In 2022, President Joe Biden signed the Bipartisan Safer Communities Act, which attempted to clarify the definition by removing references to “livelihood” and expanding it to cover anyone who repeatedly sells guns to turn a profit. 

The new rule builds out that definition in an attempt to enable enforcement. It lays out activities that could be used as evidence of someone selling guns for profit, including advertising, setting up a system to accept credit card payments, renting space to sell guns, applying for a state or local business license, or hiring security.

The rule will also close a gap known as the fire sale loophole, which has allowed gun dealers who have gone out of business or had their licenses revoked to transfer their gun inventory into a personal collection so that they can then sell it off without conducting background checks. That comes as the Bureau of Alcohol, Tobacco, Firearms and Explosives has increased license revocation in recent years after the Biden administration asked the agency to implement a “zero tolerance” policy on lawbreaking gun dealers in 2021.

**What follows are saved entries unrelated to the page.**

Lemma untag_spec n packet offset protocol :
  bytes_ok packet -> 14 <= offset <= zlen packet ->
  untag n packet offset protocol = Ok None \/
  exists o p, untag n packet offset protocol = Ok (Some (o, p)) /\ 14 <= o <= zlen packet.
Proof.
  intros Hb. revert offset protocol. induction n as [|n IH]; intros offset protocol Ho; simpl; [eauto|].
  destruct (negb _ && _); [eauto|]. destruct (_ <? _) eqn:E; bools; [by left|].
  run. apply IH. lia.
Qed.
Lemma locate_spec packet link :
  bytes_ok packet ->
  locate packet link = Ok None \/
  exists o p, locate packet link = Ok (Some (o, p)) /\ 0 <= o <= zlen packet
    /\ (link = EthernetLink -> 14 <= o) /\ (link = Ip -> o = 0 /\ p = 0x0800).
Proof.
  intros Hb. pose proof (zlen_nonneg packet). destruct link; unfold locate.
  - right. eexists _, _. split; [done|]. split; [lia|]. split; [done|auto].
  - destruct (_ <? _) eqn:E; bools; [by left|]. run.
    match goal with |- context [untag 2 packet 14 ?p] =>
      destruct (untag_spec 2 packet 14 p Hb) as [-> |(o & q & -> & Ho)]; [lia|by left|] end.
    right. exists o, q. split; [done|]. split; [lia|].
    split; [lia|done].
Qed.
Lemma admit_spec self ip :
  (exists r, admit_ip self ip = Ok (inl r) /\ is_reply r = false)
  \/ exists total, admit_ip self ip = Ok (inr total) /\ 20 <= total <= zlen ip.
Proof.
  unfold admit_ip. destruct (_ <? _) eqn:E; bools; [left; eauto|]. run. destruct (negb _); [left; eauto|].
  cbv zeta. run. set (ihl := _ * 4). set (total := de16 _ _).
  destruct (_ || _) eqn:E1; [left; eauto|]. bools. destruct E1 as [[E1 E2] E3].
  run. destruct (negb _); [left; eauto|]. run. destruct (negb _); [left; eauto|]. run. run.
  destruct (_ || _); [left; eauto|]. destruct (negb _) eqn:E4; [left; eauto|]. right.
  exists total. split; [done|]. lia.
Qed.
Lemma icmp_body_spec body :
  exists r body', icmp_body body = Ok (r, body') /\ zlen body' = zlen body.
Proof.
  unfold icmp_body. destruct (_ || _) eqn:E; [eauto|]. bools. destruct E as [E _]. run. run.
  destruct (_ || _); [eauto|]. run. run. cbv zeta. run. eexists _, _. split; [done|]. lia.
Qed.
Lemma swap_spec l i j :
  0 <= i < zlen l -> 0 <= j < zlen l -> exists l', swap l i j = Ok l' /\ zlen l' = zlen l.
Proof.
  intros Hi Hj. unfold swap. run. run. run.
  match goal with |- context [set_at ?l ?i ?x] => destruct (set_total l i x) as (l' & -> & ?); [lia|] end.
  exists l'. split; [done|lia].
Qed.
Lemma udp_body_spec self source body :
  exists r body', udp_body self source body = Ok (r, body') /\ zlen body' = zlen body.
Proof.
  unfold udp_body. destruct (_ <? _) eqn:E; bools; [eauto|]. run. destruct (negb _); [eauto|]. run.
  destruct (negb _); [eauto|]. run. destruct (_ && _); [eauto|].
  destruct (swap_spec body 0 2) as (b1 & -> & L1); [lia|lia|]. cbn [obind].
  destruct (swap_spec b1 1 3) as (b2 & -> & L2); [lia|lia|]. cbn [obind]. eexists _, _. split; [done|lia].
Qed.
Lemma reply_header_spec self source ip :
  responder_ok self -> zlen source = 4 -> 20 <= zlen ip ->
  exists ip', reply_header self source ip = Ok ip' /\ zlen ip' = zlen ip.
Proof.
  intros [Hi _ _] Hs Hl. unfold reply_header. run. run. run. run. run.
  match goal with |- context [copy_at ?l ?i ?x] =>
    destruct (copy_total l i x) as (l' & -> & ?); [lia|rewrite zlen_be16; lia|] end.
  exists l'. split; [done|lia].
Qed.

(** What every step keeps of a frame: its identity and its memory. *)
Definition same_frame (b b' : PacketBuf) : Prop :=
  buf_wf b' /\ capacity b' = capacity b /\ data_offset b' = data_offset b
  /\ buf_idx b' = buf_idx b /\ buf_pool b' = buf_pool b.
Lemma store_same b packet :
  buf_wf b -> zlen packet = buf_len b -> same_frame b (store_packet b packet).
Proof. intros W L. destruct (store_packet_spec b packet W L) as (W' & _ & C). done. Qed.
Lemma finish_spec b len link :
  buf_wf b -> 0 <= len <= buf_len b ->
  exists b', finish_frame b len link = Ok b' /\ same_frame b b'.
Proof.
  intros W Hl. unfold finish_frame.
  set (padded := match link with EthernetLink => _ | Ip => len end).
  assert (buf_len b <= tail_capacity b) by (unfold buf_wf, tail_capacity in *; lia).
  assert (len <= padded <= tail_capacity b) as Hp by (unfold padded; destruct link; lia).
  destruct (set_len_spec b padded W) as [-> W1]; [lia|]. cbn [obind].
  set (b1 := b <| buf_len := padded |>) in *.
  assert (zlen (as_slice b1) = padded) as L1 by (by rewrite zlen_as_slice).
  run. eexists. split; [done|]. destruct (store_same b1 x W1) as (W2 & C2 & O2 & I2 & P2); [by simpl; lia|].
  done.
Qed.

(** ** Safety *)
Lemma arp_reply_spec self b offset :
  responder_ok self -> buf_wf b -> 14 <= offset <= zlen (as_slice b) ->
  exists r b', arp_reply self b offset = Ok (r, b') /\ same_frame b b'
    /\ (is_reply r = false -> b' = b).
Proof.
  intros [Hi _ [Hm _]] W Ho. pose proof (zlen_as_slice b W) as Lb. unfold arp_reply.
  set (p := as_slice b) in *. assert (same_frame b b) as Same by done.
  run. destruct (_ <? _) eqn:E; bools; [by eauto 8|]. do 5 run.
  destruct (_ || _); [by eauto 8|]. do 10 run.
  match goal with |- context [finish_frame (store_packet b ?q)] =>
    destruct (store_packet_spec b q W) as (W1 & _ & C1); [lia|];
    destruct (finish_spec (store_packet b q) (offset + 28) EthernetLink W1) as (b' & -> & S) end.
  { simpl. lia. }
  cbn [obind]. eexists _, b'. split; [done|]. split; [|done].
  destruct S as (W2 & C2 & O2 & I2 & P2). unfold same_frame. by rewrite C2, C1, O2, I2, P2.
Qed.
(* ===== verification/TcpTypes.v ===== *)
(** * Data types of the TCP endpoints ([src/api/tcp/mod.rs], lines 30-228) *)
From Stdlib Require Import ZArith Lia Bool.
From stdpp Require Import base numbers option list.
From S2P Require Import Prelude Addr TcpWire.
#[local] Open Scope Z_scope.

Inductive TcpState : Type :=
| SynSent | SynReceived | Established | FinWait1 | FinWait2 | CloseWait | Closing | LastAck
| TimeWait | Closed | Reset_ | TimedOut_ | Failed.
#[export] Instance TcpState_eq_dec : EqDecision TcpState.
Proof. solve_decision. Defined.

Definition is_terminal (s : TcpState) : bool :=
  match s with Closed | Reset_ | TimedOut_ | Failed => true | _ => false end.

(** [matches!(state, Established | CloseWait)]: the states in which data is accepted and
    segmented. *)
Definition can_send (s : TcpState) : bool :=
  match s with Established | CloseWait => true | _ => false end.

Record TcpConfig : Type := mkTcpConfig {
  max_connections : Z;
  max_listeners : Z;
  control_capacity : Z;
  send_capacity : Z;
  receive_capacity : Z;
  receive_window_limit : Z;
  initial_cwnd_segments : Z;
  max_cwnd_bytes : Z;
  initial_ssthresh_bytes : Z;
  max_inflight_segments : Z;
  tx_burst : Z;
  verbose_state : bool;
  event_capacity : Z;
  state_report_interval : Z;
  mtu : Z;
  cfg_mss : Z;
  initial_rto : Z;
  max_rto : Z;
  max_retransmits : Z;
  handshake_timeout : Z;
  send_timeout : Z;
  close_timeout : Z;
  time_wait : Z
}.
#[export] Instance eta_TcpConfig : Eta TcpConfig := fun c =>
  mkTcpConfig (max_connections c) (max_listeners c) (control_capacity c) (send_capacity c)
    (receive_capacity c) (receive_window_limit c) (initial_cwnd_segments c) (max_cwnd_bytes c)
    (initial_ssthresh_bytes c) (max_inflight_segments c) (tx_burst c) (verbose_state c)
    (event_capacity c) (state_report_interval c) (mtu c) (cfg_mss c) (initial_rto c) (max_rto c)
    (max_retransmits c) (handshake_timeout c) (send_timeout c) (close_timeout c) (time_wait c).

Definition config_default : TcpConfig :=
  mkTcpConfig 64 16 64 (16 * 1024) (16 * 1024) U16MAX 2 (16 * 1024) 65535 128 32 false 256
    (250 * MILLI) 1500 536 (1 * SECOND) (60 * SECOND) 8 (30 * SECOND) (120 * SECOND)
    (120 * SECOND) (120 * SECOND).

(** The test of [TcpPool::new], negated: the configurations it accepts. *)
Definition config_valid (c : TcpConfig) : bool :=
  negb (
    (max_connections c =? 0) || (max_listeners c =? 0) || (control_capacity c =? 0)
    || (send_capacity c =? 0) || (1073741824 <? send_capacity c)
    || (receive_window_limit c =? 0)
    || negb ((1 <=? initial_cwnd_segments c) && (initial_cwnd_segments c <=? 4))
    || (max_cwnd_bytes c =? 0) || (1073741824 <? max_cwnd_bytes c)
    || (initial_ssthresh_bytes c =? 0) || (1073741824 <? initial_ssthresh_bytes c)
    || (max_inflight_segments c =? 0) || (U16MAX <? max_inflight_segments c)
    || (tx_burst c =? 0)
    || (verbose_state c && ((event_capacity c =? 0) || (state_report_interval c =? 0)))
    || (receive_capacity c =? 0) || (U16MAX <? receive_capacity c)
    || (mtu c <? 68) || (U16MAX <? mtu c)
    || (cfg_mss c =? 0) || (mtu c - 40 <? cfg_mss c) || (receive_capacity c <? cfg_mss c)
    || (initial_rto c <? SECOND) || (max_rto c <? initial_rto c)
    || (handshake_timeout c =? 0) || (send_timeout c =? 0) || (close_timeout c =? 0)
    || (time_wait c =? 0)).

(** What the Rust types give for free: unsigned fields, a [u16] MSS and window limit,
    a [u32] retry count, durations below [Duration::MAX]. *)
Record config_typed (c : TcpConfig) : Prop := {
  ty_mss : 0 <= cfg_mss c <= U16MAX;
  ty_window_limit : 0 <= receive_window_limit c <= U16MAX;
  ty_cwnd_segments : 0 <= initial_cwnd_segments c <= U16MAX;
  ty_send : 0 <= send_capacity c;
  ty_receive : 0 <= receive_capacity c;
  ty_cwnd : 0 <= max_cwnd_bytes c;
  ty_ssthresh : 0 <= initial_ssthresh_bytes c;
  ty_inflight : 0 <= max_inflight_segments c;
  ty_retransmits : 0 <= max_retransmits c <= U32MAX;
  ty_rto : 0 <= initial_rto c <= DURATION_MAX;
  ty_max_rto : 0 <= max_rto c <= DURATION_MAX;
  ty_connections : 0 <= max_connections c;
  ty_listeners : 0 <= max_listeners c;
  ty_control : 0 <= control_capacity c;
  ty_burst : 0 <= tx_burst c;
  ty_events : 0 <= event_capacity c
}.

Record TcpStats : Type := mkTcpStats {
  st_received : Z;
  st_malformed : Z;
  st_ignored : Z;
  st_submitted : Z;
  st_retransmitted : Z;
  st_resets_submitted : Z;
  st_control_drops : Z;
  st_connection_overflow : Z;
  st_events_overwritten : Z
}.
#[export] Instance eta_TcpStats : Eta TcpStats := fun s =>
  mkTcpStats (st_received s) (st_malformed s) (st_ignored s) (st_submitted s)
    (st_retransmitted s) (st_resets_submitted s) (st_control_drops s)
    (st_connection_overflow s) (st_events_overwritten s).
Definition stats_default : TcpStats := mkTcpStats 0 0 0 0 0 0 0 0 0.

Inductive TcpWait : Type :=
| Application | Acknowledgment | PeerWindow | CongestionWindow | FlightLimit | WaitDevice
| Handshake | WaitClosing | Terminal | Ready.
#[export] Instance TcpWait_eq_dec : EqDecision TcpWait.
Proof. solve_decision. Defined.

Record FlowStatus : Type := mkFlowStatus {
  fs_advertised_window : Z;
  fs_peer_window : Z;
  congestion_window : Z;
  slow_start_threshold : Z;
  fs_bytes_in_flight : Z;
  outstanding_segments : Z;
  retransmission_timeout : Z;
  fs_timeout_retransmissions : Z;
  wait : TcpWait
}.
#[export] Instance FlowStatus_eq_dec : EqDecision FlowStatus.
Proof. solve_decision. Defined.

Record ConnectionStatus : Type := mkConnectionStatus {
  cs_local : SocketAddrV4;
  cs_remote : SocketAddrV4;
  cs_state : TcpState;
  cs_send_buffered : Z;
  receive_buffered : Z;
  flow : FlowStatus;
  cs_local_error : option ErrorKind
}.

Record TcpEvent : Type := mkTcpEvent {
  ev_at : Z;
  ev_connection : Z;
  ev_status : ConnectionStatus
}.

Record Reset : Type := mkReset {
  rs_local : SocketAddrV4;
  rs_remote : SocketAddrV4;
  rs_sequence : Z;
  rs_acknowledgment : Z;
  rs_flags : Z
}.
(* ===== verification/Interface.v ===== *)
(** * The Ethernet/IPv4 interface ([src/net/interface.rs])

    [EthernetIpv4] is a [Device] of IPv4 packets on top of a [Device] of Ethernet frames: it
    routes, resolves neighbours with ARP and queues packets until their next hop is known.
    [neighbors] is a [BTreeMap], kept as the ordered list of its entries because [advance]
    walks over it.  [VecDeque::as_mut_slices] hands out the queue in two pieces whose border
    depends on the ring buffer's layout: [layout k] gives the length of the first piece at
    the [k]-th call from now.  [neighbor_work] is scratch space and is left out.  Counters
    and [usize] differences wrap as in the release profile. *)
From Stdlib Require Import ZArith Lia Bool.
From stdpp Require Import base numbers option list.
From S2P Require Import Prelude Checksum BufferPool Addr Ethernet Route Device OrdMap.
#[local] Open Scope Z_scope.

Record InterfaceConfig : Type := mkInterfaceConfig {
  if_address : Z;
  if_prefix_len : Z;
  if_mac : list Z;
  if_mtu : Z;
  tx_capacity : Z;
  per_neighbor_capacity : Z;
  neighbor_capacity : Z;
  route_capacity : Z;
  if_control_capacity : Z;
  neighbor_ttl : Z;
  retry_interval : Z;
  resolution_timeout : Z;
  failed_retry_delay : Z;
  max_arp_attempts : Z;
  if_event_capacity : Z
}.
#[export] Instance eta_InterfaceConfig : Eta InterfaceConfig := fun c =>
  mkInterfaceConfig (if_address c) (if_prefix_len c) (if_mac c) (if_mtu c) (tx_capacity c)
    (per_neighbor_capacity c) (neighbor_capacity c) (route_capacity c) (if_control_capacity c)
    (neighbor_ttl c) (retry_interval c) (resolution_timeout c) (failed_retry_delay c)
    (max_arp_attempts c) (if_event_capacity c).
Definition interface_config_new (address prefix_len : Z) (mac : list Z) : InterfaceConfig :=
  mkInterfaceConfig address prefix_len mac 1500 128 16 64 64 8 (60 * SECOND) (1 * SECOND)
    (3 * SECOND) (1 * SECOND) 3 0.

Record InterfaceStats : Type := mkInterfaceStats {
  accepted_ip : Z; submitted_ip : Z; submitted_control : Z; received_ip : Z; malformed : Z;
  ignored : Z; queue_full : Z; no_route : Z; arp_requests_queued : Z; arp_replies_queued : Z;
  control_drops : Z; neighbor_timeouts : Z; timeout_drops : Z; configuration_drops : Z;
  address_conflicts : Z
}.
#[export] Instance eta_InterfaceStats : Eta InterfaceStats := fun s =>
  mkInterfaceStats (accepted_ip s) (submitted_ip s) (submitted_control s) (received_ip s)
    (malformed s) (ignored s) (queue_full s) (no_route s) (arp_requests_queued s)
    (arp_replies_queued s) (control_drops s) (neighbor_timeouts s) (timeout_drops s)
    (configuration_drops s) (address_conflicts s).
Definition interface_stats_zero : InterfaceStats := mkInterfaceStats 0 0 0 0 0 0 0 0 0 0 0 0 0 0 0.

Inductive InterfaceEvent : Type :=
| RouteSelected (destination hop : Z) (route : Route)
| QueuedForNeighbor (hop : Z)
| NeighborResolved (ip_ : Z) (mac : list Z)
| ArpRequestQueued (target attempt : Z)
| NeighborTimedOut (ip_ dropped_ : Z)
| NoRoute (destination : Z)
| QueueFullEvent
| AddressConflict (mac : list Z)
| SubmittedEvent (data control_ : Z)
| ConfigurationChangedEvent (dropped_ : Z).

Record Pending : Type := mkPending { pd_next_hop : Z; pd_frame : PacketBuf }.

Record EthernetIpv4 (D : Type) : Type := mkEthernetIpv4 {
  e_device : D;
  e_config : InterfaceConfig;
  configured : bool;
  routes : RouteTable;
  neighbors : list (Z * NeighborState);
  pending : list Pending;
  ready_ : list PacketBuf;
  control : list PacketBuf;
  control_spare : option PacketBuf;
  e_rx : list PacketBuf;
  e_events : list (Z * InterfaceEvent);
  e_now : Z;
  e_stats : InterfaceStats;
  layout : nat -> nat
}.
Arguments mkEthernetIpv4 {D}. Arguments e_device {D}. Arguments e_config {D}.
Arguments configured {D}. Arguments routes {D}. Arguments neighbors {D}. Arguments pending {D}.
Arguments ready_ {D}. Arguments control {D}. Arguments control_spare {D}. Arguments e_rx {D}.
Arguments e_events {D}. Arguments e_now {D}. Arguments e_stats {D}. Arguments layout {D}.
#[export] Instance eta_EthernetIpv4 D : Eta (EthernetIpv4 D) := fun e =>
  mkEthernetIpv4 (e_device e) (e_config e) (configured e) (routes e) (neighbors e) (pending e)
    (ready_ e) (control e) (control_spare e) (e_rx e) (e_events e) (e_now e) (e_stats e)
    (layout e).

Definition prepare_empty (frame : PacketBuf) : outcome PacketBuf :=
  let* frame := set_len frame 0 in
  let headroom := Z.max (data_offset frame) HEADER in
  if (capacity frame <? headroom) || (capacity frame - headroom <? 46) then Err InvalidInput
  else set_headroom frame headroom.

(** The checks on an IPv4 header: source, destination and total length. *)
Definition ipv4 (bytes : list Z) : outcome (option (Z * Z * Z)) :=
  if zlen bytes <? 20 then Ok None
  else
    let* b0 := get bytes 0 in
    let* b8 := get bytes 8 in
    if negb (b0 =? 0x45) || (b8 =? 0) then Ok None
    else
      let* total := read16 bytes 2 in
      let* header := slice bytes 0 20 in
      let* fragment := read16 bytes 6 in
      if (total <? 20) || (zlen bytes <? total) || negb (checksum header =? 0)
         || negb (Z.land fragment 0xbfff =? 0)
      then Ok None
      else
        let* source := read32 bytes 12 in
        let* destination := read32 bytes 16 in
        Ok (Some (source, destination, total)).

(** [!mask(prefix)], the host bits. *)
Definition host_bits (prefix : Z) : Z := Z.lxor (mask prefix) U32MAX.
(* ===== verification/InterfaceStep.v ===== *)
(** * The steps of the Ethernet/IPv4 interface

    Submitting queued frames, the passing of time and the operations of the [Device]
    trait keep the invariant; the [DeviceLaws] of the interface follow from those of the
    device below it. *)
From Stdlib Require Import ZArith Lia Bool.
From stdpp Require Import base numbers option list sorting.
From S2P Require Import Prelude Checksum BufferPool Addr Ethernet Route Device OrdMap Interface InterfaceInv.
#[local] Open Scope Z_scope.

Section Step.
Context {D : Type} `{DeviceLaws D}.
Notation E := (EthernetIpv4 D).
Implicit Types e : EthernetIpv4 D.

(** ** Submitting queued frames *)
Lemma flush_control_spec e held :
  eth_inv e held ->
  exists r e' n, flush_control e = (r, e') /\ returns r /\ eth_inv e' held /\ estable e e'
    /\ neighbors e' = neighbors e /\ pending e' = pending e /\ ready_ e' = ready_ e
    /\ control e' = drop n (control e).
Proof.
  intros [C Dv F]. unfold flush_control, next_layout. cbn.
  pose proof F as G. apply Forall_eframes in G as (G1 & G2 & G3 & G4 & G5).
  set (rest := (pd_frame <$> pending e) ++ ready_ e ++ option_list (control_spare e) ++ e_rx e).
  destruct (flush_front_spec (layout e 0%nat) (control e) (e_device e) (owned rest ++ held))
    as (r & d & n & -> & Hr & I' & P & Z & Ln & _); [|done|].
  { rewrite app_assoc, <- owned_app. eapply dev_inv_perm; [|exact Dv]. unfold eframes, rest. rewrite !owned_app. perm. }
  eexists r, _, n. split; [done|]. split; [done|].
  match goal with |- eth_inv ?x _ /\ _ => set (e' := x) end.
  assert (estable e e') as S by (unfold estable, e'; cbn; by rewrite P, Z).
  split; [|done]. constructor.
  - destruct C. constructor; cbn; try done; [unfold zlen in *; rewrite length_drop; lia|by apply Forall_drop].
  - eapply dev_inv_perm; [|exact I']. unfold eframes, rest. cbn. rewrite !owned_app. perm.
  - apply (oks_stable e); [done|]. apply Forall_eframes. cbn. split_and!; try done. by apply Forall_drop.
Qed.
Lemma flush_ready_spec e held :
  eth_inv e held ->
  exists r e' n, flush_ready e = (r, e') /\ returns r /\ eth_inv e' held /\ estable e e'
    /\ neighbors e' = neighbors e /\ pending e' = pending e /\ control e' = control e
    /\ ready_ e' = drop n (ready_ e).
Proof.
  intros [C Dv F]. unfold flush_ready, next_layout. cbn.
  pose proof F as G. apply Forall_eframes in G as (G1 & G2 & G3 & G4 & G5).
  set (rest := (pd_frame <$> pending e) ++ control e ++ option_list (control_spare e) ++ e_rx e).
  destruct (flush_front_spec (layout e 0%nat) (ready_ e) (e_device e) (owned rest ++ held))
    as (r & d & n & -> & Hr & I' & P & Z & Ln & _); [|done|].
  { rewrite app_assoc, <- owned_app. eapply dev_inv_perm; [|exact Dv]. unfold eframes, rest. rewrite !owned_app. perm. }
  eexists r, _, n. split; [done|]. split; [done|].
  match goal with |- eth_inv ?x _ /\ _ => set (e' := x) end.
  assert (estable e e') as S by (unfold estable, e'; cbn; by rewrite P, Z).
  split; [|done]. constructor.
  - pose proof (ec_tx _ C). destruct C. constructor; cbn; try done. unfold zlen in *; rewrite length_drop; lia.
  - eapply dev_inv_perm; [|exact I']. unfold eframes, rest. cbn. rewrite !owned_app. perm.
  - apply (oks_stable e); [done|]. apply Forall_eframes. cbn. split_and!; try done. by apply Forall_drop.
Qed.
(** Control frames go first; IPv4 packets leave only when no control frame waits. *)
Definition flushed e e' : Prop :=
  neighbors e' = neighbors e /\ pending e' = pending e
  /\ exists n m, control e' = drop n (control e) /\ ready_ e' = drop m (ready_ e)
       /\ (control e' = [] \/ m = 0%nat).
Lemma submitted_logged f ev (n : Z) e : logged e (if 0 <? n then if_event ev (bump f e) else bump f e).
Proof. destruct (0 <? n); [|done]. eapply logged_trans; [|apply event_logged]. done. Qed.
Lemma submitted_inv f ev (n : Z) e held :
  eth_inv e held -> eth_inv (if 0 <? n then if_event ev (bump f e) else bump f e) held.
Proof. intros I. destruct (0 <? n); [apply event_inv|]; by apply bump_inv. Qed.
Lemma eth_flush_spec e held :
  eth_inv e held ->
  exists r e', if_flush e = (r, e') /\ returns r /\ eth_inv e' held /\ estable e e' /\ flushed e e'.
Proof.
  intros I. unfold if_flush.
  destruct (flush_control_spec e held I) as (r & e1 & n & -> & Hr & I1 & S1 & N1 & P1 & R1 & C1).
  assert (flushed e e1) as Fl1.
  { split; [done|]. split; [done|]. exists n, 0%nat. rewrite drop_0. auto. }
  destruct r as [k|k| |]; try done; cbn [then_]; [|by exists (Err k), e1].
  set (f := fun s : InterfaceStats => _). pose proof (submitted_inv f (SubmittedEvent 0 k) k e1 held I1) as I2.
  pose proof (submitted_logged f (SubmittedEvent 0 k) k e1) as L2.
  set (e2 := if 0 <? k then _ else _) in *. clearbody e2.
  pose proof (logged_stable _ _ L2) as S2. destruct L2 as (_ & _ & _ & _ & N2 & P2 & R2 & C2 & _).
  assert (flushed e e2) as Fl2 by (unfold flushed in *; by rewrite N2, P2, R2, C2).
  case_bool_decide as Ec; cbn [negb].
  2:{ exists (Ok tt), e2. do 3 (split; [done|]). split; [by eapply estable_trans|done]. }
  destruct (flush_ready_spec e2 held I2) as (r & e3 & m & -> & Hr3 & I3 & S3 & N3 & P3 & C3 & R3).
  assert (flushed e e3) as Fl3.
  { split; [congruence|]. split; [congruence|]. exists n, m. rewrite C3, R3, R2, R1. split; [congruence|]. auto. }
  destruct r as [k3|k3| |]; try done; cbn [then_].
  2:{ exists (Err k3), e3. do 3 (split; [done|]). split; [|done]. do 2 (eapply estable_trans; [done|]). done. }
  set (g := fun s : InterfaceStats => _). eexists (Ok tt), _. split; [done|]. split; [done|].
  pose proof (submitted_logged g (SubmittedEvent k3 0) k3 e3) as L4.
  split; [by apply submitted_inv|]. split.
  - eapply estable_trans; [exact S1|]. eapply estable_trans; [exact S2|]. eapply estable_trans; [exact S3|].
    by apply logged_stable.
  - destruct L4 as (_ & _ & _ & _ & N4 & P4 & R4 & C4 & _). unfold flushed in *. by rewrite N4, P4, R4, C4.
Qed.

The Justice Department estimates that as many as 23,000 unlicensed gun sellers could be required to obtain a license as a result of the new rule. 

It’s difficult to determine how many firearms are sold by unlicensed gun sellers every year. A 2017 study found that some 22 percent of Americans acquired their most recent firearm without a background check, though not all of those purchases would be covered by the new rule. For example, infrequent sales for purposes other than profit, as well as transfers between friends and family, would remain exempt.

The effectiveness of the new provisions will depend upon the ability of the under-resourced ATF to enforce them.

A federal report released on April 4 shows that between 2017 and 2021, ATF investigations linked unlicensed dealers to more than 68,000 trafficked guns. Those guns were used in 368 shootings

“There is a large and growing black market of guns that are being sold by people who are in the business of dealing firearms, but are doing it without a license,” said ATF Director Steven Dettelbach. “Therefore, they’re not running background checks as the law requires. And this noncompliance with the law is fueling violence.”

While calling the new rule an important step, administration officials said more is needed from Congress to expand background checks to all gun purchases.

Vice President Kamala Harris, who is overseeing the White House Office of Gun Violence Prevention, said the new rule could help curb firearms trafficking and save lives.

“This single gap in our federal background check system has caused unimaginable pain and suffering,” she said. Harris pointed out that next week will mark 25 years since the 1999 Columbine High School shooting, which was carried out with guns purchased from an unlicensed seller at a gun show.

“In the years to come,”  Harris said, “I do believe countless families and communities will be spared the horror and the heartbreak of gun violence by this new rule.”